Definition with_revoked (g : EmergencyOverride) : EmergencyOverride :=
  {| override_id := override_id g; granted_by_subject_id := granted_by_subject_id g;
     granted_at := granted_at g; expires_at := expires_at g; scope := scope g;
     reason := reason g; revoked := true |}.

Definition revoke (id : string) (b : t) : bool * t :=
  match b !! id with
  | Some g => if negb (revoked g) then (true, <[id := with_revoked g]> b) else (false, b)
  | None => (false, b)
  end.

Definition invalidate_for_bundle_flip (b : t) : nat * t := (size b, ∅).

Definition len (b : t) : nat := size b.

Definition prune_expired (now : DateTime) (b : t) : nat * t :=
  let to_remove :=
    List.filter (fun kg => is_expired_or_revoked kg.2 now) (map_to_list b) in
  (length to_remove, foldr (fun kg m => delete kg.1 m) b to_remove).

(** The assumption on [HashMap] iteration: [values] yields the values of the map. *)
Definition values_ok (values : t -> list EmergencyOverride) : Prop :=
  forall b g, g ∈ values b <-> exists id, b !! id = Some g.

(** A concrete iteration order. *)
Definition values_in_key_order (b : t) : list EmergencyOverride := (map_to_list b).*2.

(** ** Runs of the registry *)
Inductive step : t -> t -> Prop :=
| step_request fresh req now b g b' :
    request_override_at fresh req now b = Ok (g, b') -> step b b'
| step_revoke id b : step b (revoke id b).2
| step_flip b : step b (invalidate_for_bundle_flip b).2
| step_prune now b : step b (prune_expired now b).2.

Definition reachable (b : t) : Prop := rtc step new b.

(** What every recorded grant satisfies. *)
Definition grant_ok (id : string) (g : EmergencyOverride) : Prop :=
  override_id g = id /\ scope_action (scope g) <> "" /\
  (granted_at g < expires_at g <= granted_at g + seconds (Z.of_N MAX_OVERRIDE_TTL_SECONDS))%Z.

(** ** Lemmas *)

Lemma values_in_key_order_ok : values_ok values_in_key_order.
Proof.
  intros b g. unfold values_in_key_order. rewrite list_elem_of_fmap. split.
  - intros ([id g'] & -> & H). exists id. by apply elem_of_map_to_list in H.
  - intros [id H]. exists (id, g). split; [done|]. by apply elem_of_map_to_list.
Qed.

Lemma request_ok fresh req now b g b' :
  request_override_at fresh req now b = Ok (g, b') <->
  (attempted_hard_deny req = None /\ is_ai (granted_by_subject req) = false /\
   (0 < req_ttl_seconds req <= MAX_OVERRIDE_TTL_SECONDS)%N /\
   scope_action (req_scope req) <> "") /\
  g = mk_grant fresh req now /\ b' = <[override_id g := g]> b.
Proof.
  unfold request_override_at.
  destruct (attempted_hard_deny req); [naive_solver|].
  destruct (is_ai (granted_by_subject req)); [naive_solver|].
  destruct (N.eqb_spec (req_ttl_seconds req) 0); [naive_solver lia|].
  destruct (N.ltb_spec MAX_OVERRIDE_TTL_SECONDS (req_ttl_seconds req)); [naive_solver lia|].
  destruct (scope_action (req_scope req)) as [|c s] eqn:Es; simpl; [naive_solver|].
  split; [intros [= <- <-]|by intros (_ & -> & ->)].
  split_and!; try done; lia.
Qed.

Lemma ttl_i64_id ttl : (ttl <= MAX_OVERRIDE_TTL_SECONDS)%N -> ttl_i64 ttl = Z.of_N ttl.
Proof.
  unfold ttl_i64, MAX_OVERRIDE_TTL_SECONDS, i64_max. intros.
  destruct (Z.leb_spec (Z.of_N ttl) 9223372036854775807); lia.
Qed.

★ ★ ★ ★ ★

● **Exercise prompt**: Report each line of the material above where the word "Prop" appears.

● **Reply to the task**:
Definition values_ok (values : t -> list EmergencyOverride) : Prop :=
Inductive step : t -> t -> Prop :=
Definition reachable (b : t) : Prop := rtc step new b.
Definition grant_ok (id : string) (g : EmergencyOverride) : Prop :=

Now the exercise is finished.